** Provided records **

[Start of section]

Definition other_file : File :=
  {| file_name := "b.gif"; file_type := "image/gif"; file_data := [x07]%byte |}.

(** A file was chosen and is being read. *)
Definition toy_chosen : @System toy_engine :=
  system_run [OnPage (FileChosen toy_file)] system_start.

(** ** Vocabulary of the export, end to end *)

Section ExportVocabulary.
Context {E : Engine}.

(** The request the click listener posts for the file it read and the value
    [prepare_text_overlay] gave it. *)
Definition request_for (file : File) (t : TextData) : WorkerRequest :=
  {| req_type := "process_gif"; req_gifData := file_data file; req_textData := t |}.

(** The events by which a worker handles a message to its end once it was
    delivered: none with a processor, where the handler runs at once; without
    one, the promise of [init()] is fulfilled and the handler goes on. *)
Definition handling (w : Worker) : list WorkerEvent :=
  match w_gifProcessor w with
  | Some _ => []
  | None => [InitSettled (length (w_tasks w)) true; Resume (length (w_tasks w))]
  end.

(** The same for the worker of a page: it takes the oldest request and
    handles it to its end. *)
Definition export_events (w : Worker) : list SystemEvent :=
  match w_gifProcessor w with
  | Some _ => [ToWorker]
  | None => [ToWorker; InWorker_InitSettled (length (w_tasks w)) true;
             InWorker_Resume (length (w_tasks w))]
  end.

(** The calls by which a worker without a processor gets one. *)
Definition init_calls (w : Worker) : list Call :=
  match w_gifProcessor w with
  | Some _ => []
  | None => [CallInit; CallNew (length (heap (w_realm w)))]
  end.

(** The object a message is handled on, and its state before: the worker's
    processor, or the one [initWasm] is about to construct. *)
Definition export_object (w : Worker) : loc * Proc :=
  match w_gifProcessor w with
  | Some l => (l, default new_GifProcessor (heap (w_realm w) !! l))
  | None => (length (heap (w_realm w)), new_GifProcessor)
  end.

(** The page with [isProcessing] set to [b]. *)
Definition with_processing (b : bool) (p : Main) : Main :=
  set_vars (set_isProcessing b (vars p)) p.

(** A handler does the same whether or not a change [f] of the state was
    made before it: it completes alike, and leaves the state with the same
    change. *)
Definition unaffected_by {St A} (f : St -> St) (m : JS St A) : Prop :=
  forall s, m (f s) = (fst (m s), f (snd (m s))).

(** The worker may be sent a message: no handler of it is suspended, and its
    initialisation has not failed. *)
Definition ready_for_message (w : Worker) : bool :=
  match w_tasks w, w_gifProcessor w, calls (w_realm w) with
  | [], Some _, _ => true
  | [], None, [] => true
  | _, _, _ => false
  end.

(** The messages of an event sequence come one at a time: each is delivered
    when the worker is ready for it. *)
Fixpoint one_at_a_time (evs : list WorkerEvent) (w : Worker) : bool :=
  match evs with
  | [] => true
  | ev :: rest =>
      match ev with
      | Deliver _ => ready_for_message w
      | _ => true
      end && one_at_a_time rest (worker_step ev w)
  end.

(** *** The caption on its way

    The values of [textData] the page and its worker hold between the click
    and the engine call of the worker. *)

(** What a suspended listener of the page keeps for the request it will post. *)
Definition task_text (t : PageTask) : list TextData :=
  match t with
  | ClickReading _ textOverlay => [textOverlay]
  | HandleFileReading _ => []
  end.

(** Held by the page: by click listeners at their [await], then in the
    requests posted and not yet taken. *)
Definition page_carries (p : Main) : list TextData :=
  flat_map task_text (m_tasks p) ++ map req_textData (m_outbox p).

(** Held by the worker: in the messages of its suspended handlers. *)
Definition worker_carries (w : option Worker) : list TextData :=
  match w with
  | Some w => map (fun t => req_textData (request_of t)) (w_tasks w)
  | None => []
  end.

Definition carried (s : System) : list TextData :=
  page_carries (page s) ++ worker_carries (the_worker s).

(** The arguments of the calls of [process_all_frames_with_text_data] in a
    trace, in order. *)
Definition passed (cs : list Call) : list TextData :=
  flat_map (fun c => match c with
                     | CallProcessAll _ t => [t]
                     | _ => []
                     end) cs.

Definition worker_passed (s : System) : list TextData :=
  match the_worker s with
  | Some w => passed (calls (w_realm w))
  | None => []
  end.

(** What [prepare_text_overlay] returns to a click on the process button: a
    value when the listener gets as far as the call and the call succeeds. *)
Definition prepared_by_click (p : Main) : list TextData :=
  match currentFile (vars p), isProcessing (vars p), heap (m_realm p) !! gifProcessor with
  | Some _, false, Some q =>
      match snd (prepare_from_controls (doc p) q) with
      | inr t => [t]
      | inl _ => []
      end
  | _, _, _ => []
  end.

(** The values [prepare_text_overlay] returned in the course of a run. *)
Fixpoint prepared (evs : list SystemEvent) (s : System) : list TextData :=
  match evs with
  | [] => []
  | ev :: rest =>
      match ev with
      | OnPage ProcessClick => prepared_by_click (page s)
      | _ => []
      end ++ prepared rest (system_step ev s)
  end.

(** The inline [display: none] of the two canvases. *)
Definition inline_styles (p : Main) : bool * bool :=
  (style_display_none (preview (doc p)), style_display_none (processedPreview (doc p))).

End ExportVocabulary.

(** * Properties of the scripts *)

Section Stability.
Context {E : Engine} {St : Type}.

Lemma stable_ret (Q : St -> Prop) A (a : A) : stable Q (ret a).
Proof. intros s H. exact H. Qed.

Lemma stable_throw (Q : St -> Prop) A x : stable Q (@throw _ St A x).
Proof. intros s H. exact H. Qed.

Lemma stable_gets (Q : St -> Prop) A (f : St -> A) : stable Q (gets f).
Proof. intros s H. exact H. Qed.

Lemma stable_modify (Q : St -> Prop) (f : St -> St) :
  (forall s, Q s -> Q (f s)) -> stable Q (modify f).
Proof. intros Hf s H. apply Hf, H. Qed.

Lemma stable_bind (Q : St -> Prop) A B (m : JS St A) (k : A -> JS St B) :
  stable Q m -> (forall a, stable Q (k a)) -> stable Q (bind m k).
Proof.
  intros Hm Hk s H. unfold bind.
  specialize (Hm s H). destruct (m s) as [[a|x] s']; simpl in *.
  - apply Hk, Hm.
  - exact Hm.
Qed.

Lemma stable_try_catch (Q : St -> Prop) A (m : JS St A) (h : Exn -> JS St A) :
  stable Q m -> (forall x, stable Q (h x)) -> stable Q (try_catch m h).
Proof.
  intros Hm Hh s H. unfold try_catch.
  specialize (Hm s H). destruct (m s) as [[a|x] s']; simpl in *.
  - exact Hm.
  - apply Hh, Hm.
Qed.

Lemma stable_when (Q : St -> Prop) (c : bool) (m : JS St unit) :
  stable Q m -> stable Q (when c m).
Proof. intros Hm. destruct c; simpl; [exact Hm | apply stable_ret]. Qed.

End Stability.

Section PageStability.
Context {E : Engine}.

Lemma stable_requestAnimationFrame (Q : Main -> Prop) cb :
  (forall s, Q s ->
     Q (set_next_request (S (next_request s))
          (set_requests (requests s ++ [(next_request s, cb)]) s))) ->
  stable Q (requestAnimationFrame cb).
Proof. intros H s Hs. apply H, Hs. Qed.

Lemma stable_in_realm (Q : Main -> Prop) A (m : JS Realm A) :
  (forall s, Q s -> Q (set_m_realm (snd (m (m_realm s))) s)) ->
  stable Q (in_realm m).
Proof.
  intros H s Hs. unfold in_realm. specialize (H s Hs).
  destruct (m (m_realm s)) as [a r]. exact H.
Qed.

End PageStability.

Ltac unfold_page :=
  unfold var, assign, element, write, alert, console_error, worker_postMessage,
    cancelAnimationFrame, stopAnimation, startAnimation, updatePreview, animate,
    animateProcessed, handleFile, handleFile_read, initWorker, worker_onmessage,
    click_catch, processButton_click, processButton_click_read, reset_download,
    control_edited.

Ltac stable_step fin :=
  lazymatch goal with
  | |- stable _ (ret _) => apply stable_ret
  | |- stable _ (throw _) => apply stable_throw
  | |- stable _ (gets _) => apply stable_gets
  | |- stable _ (bind _ _) => apply stable_bind; [| intros ?]
  | |- stable _ (try_catch _ _) => apply stable_try_catch; [| intros ?]
  | |- stable _ (when _ _) => apply stable_when
  | |- stable _ (modify _) => apply stable_modify; fin
  | |- stable _ (requestAnimationFrame _) => apply stable_requestAnimationFrame; fin
  | |- stable _ (in_realm _) => apply stable_in_realm; fin
  | |- stable _ (match ?x with _ => _ end) => destruct x
  end.

Ltac stable_with fin := repeat (repeat progress unfold_page; stable_step fin).

Ltac frame_fin := intros ? ?; simpl; repeat (case_match; simpl); try assumption.


Section T.
Context {E : Engine}.

Lemma in_realm_invoke {A} name c (f : Proc -> Proc * (Error + A)) l (s : Main) p :
  heap (m_realm s) !! l = Some p ->
  in_realm (invoke name c f (Some l)) s =
    (of_result (snd (f p)),
     set_m_realm {| heap := <[l := fst (f p)]> (heap (m_realm s));
                    calls := calls (m_realm s) ++ [c l] |} s).
Proof.
  intros Hp. unfold in_realm, invoke. rewrite Hp. destruct (f p). reflexivity.
Qed.

Lemma in_realm_invoke_getter {A} name c (f : Proc -> Error + A) l (s : Main) p :
  heap (m_realm s) !! l = Some p ->
  in_realm (invoke_getter name c f (Some l)) s =
    (of_result (f p), set_m_realm (trace (c l) (m_realm s)) s).
Proof.
  intros Hp. unfold invoke_getter. rewrite (in_realm_invoke _ _ _ _ _ p Hp). simpl.
  rewrite list_insert_id by exact Hp. reflexivity.
Qed.

Lemma in_realm_invoke_missing {A} name c (f : Proc -> Proc * (Error + A)) l (s : Main) :
  heap (m_realm s) !! l = None ->
  in_realm (invoke name c f (Some l)) s =
    (Throw (TypeError ("null." ++ name)), set_m_realm (trace (CallOnNull name) (m_realm s)) s).
Proof. intros Hp. unfold in_realm, invoke. rewrite Hp. reflexivity. Qed.

Lemma startAnimation_normal (s : Main) : fst (startAnimation s) = Normal tt.
Proof.
  destruct s as [r [cf pd pu wk id pid lt lpt ip] d rq nx tk ob].
  unfold startAnimation, bind, var, gets. simpl.
  destruct ip; [reflexivity|].
  destruct id as [[|h]|], pid as [[|h']|]; reflexivity.
Qed.

Lemma startAnimation_run (s : Main) : startAnimation s = (Normal tt, exec startAnimation s).
Proof.
  unfold exec. rewrite <- (startAnimation_normal s). destruct (startAnimation s); reflexivity.
Qed.

End T.

Ltac js_unfold :=
  cbv beta iota zeta delta
    [fst snd negb andb bind ret throw try_catch gets modify when var assign element write
     alert console_error worker_postMessage cancelAnimationFrame requestAnimationFrame
     initWorker reset_download truthy of_result trace
     set_currentFile set_processedGifData set_processedGifUrl set_worker
     set_animationFrameId set_processedAnimationFrameId set_lastFrameTime
     set_lastProcessedFrameTime set_isProcessing
     set_controls set_preview set_processedPreview set_processButton
     set_downloadButton_disabled set_generatedGif_src set_generatedGif_hidden
     set_fileInfo set_alerts set_console
     set_m_realm set_vars set_doc set_requests set_next_request set_m_tasks set_m_outbox].

Ltac js_project :=
  cbn [currentFile processedGifData processedGifUrl worker animationFrameId
       processedAnimationFrameId lastFrameTime lastProcessedFrameTime isProcessing
       controls preview processedPreview processButton downloadButton_disabled
       generatedGif_src generatedGif_hidden fileInfo alerts console
       m_realm vars doc requests next_request m_tasks m_outbox heap calls].

Ltac js_eval := repeat progress (js_unfold; js_project).

Section U.
Context {E : Engine}.

Lemma startAnimation_effect (s : Main) :
  let s' := snd (startAnimation s) in
  m_realm s' = m_realm s /\ doc s' = doc s /\ m_tasks s' = m_tasks s /\
  m_outbox s' = m_outbox s /\ isProcessing (vars s') = isProcessing (vars s) /\
  currentFile (vars s') = currentFile (vars s) /\ worker (vars s') = worker (vars s).
Proof.
  assert (H : stable (fun s' : Main =>
            m_realm s' = m_realm s /\ doc s' = doc s /\ m_tasks s' = m_tasks s /\
            m_outbox s' = m_outbox s /\ isProcessing (vars s') = isProcessing (vars s) /\
            currentFile (vars s') = currentFile (vars s) /\ worker (vars s') = worker (vars s))
            startAnimation) by stable_with frame_fin.
  apply H. tauto.
Qed.

Lemma click_catch_effect x (s : Main) :
  let s' := snd (click_catch x s) in
  isProcessing (vars s') = false /\ m_tasks s' = m_tasks s /\
  m_outbox s' = m_outbox s /\ m_realm s' = m_realm s /\
  currentFile (vars s') = currentFile (vars s) /\ worker (vars s') = worker (vars s).
Proof.
  unfold click_catch. js_eval.
  match goal with
  | |- context [startAnimation ?X] =>
      destruct (startAnimation_effect X) as (H1 & H2 & H3 & H4 & H5 & H6 & H7);
      destruct (startAnimation X) as [c s']
  end.
  js_eval. simpl in *. rewrite H1, H3, H4, H5, H6, H7. tauto.
Qed.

[End of section]

** What you should do **
Where the listing above reaches the line that contains "processedAnimationFrameId lastFrameTime lastProcessedFrameTime", start retyping, and finish with the line that contains "m_realm vars doc"; reproduce those lines exactly and no others.

** Answer to this problem **
       processedAnimationFrameId lastFrameTime lastProcessedFrameTime isProcessing
       controls preview processedPreview processButton downloadButton_disabled
       generatedGif_src generatedGif_hidden fileInfo alerts console
       m_realm vars doc requests next_request m_tasks m_outbox heap calls].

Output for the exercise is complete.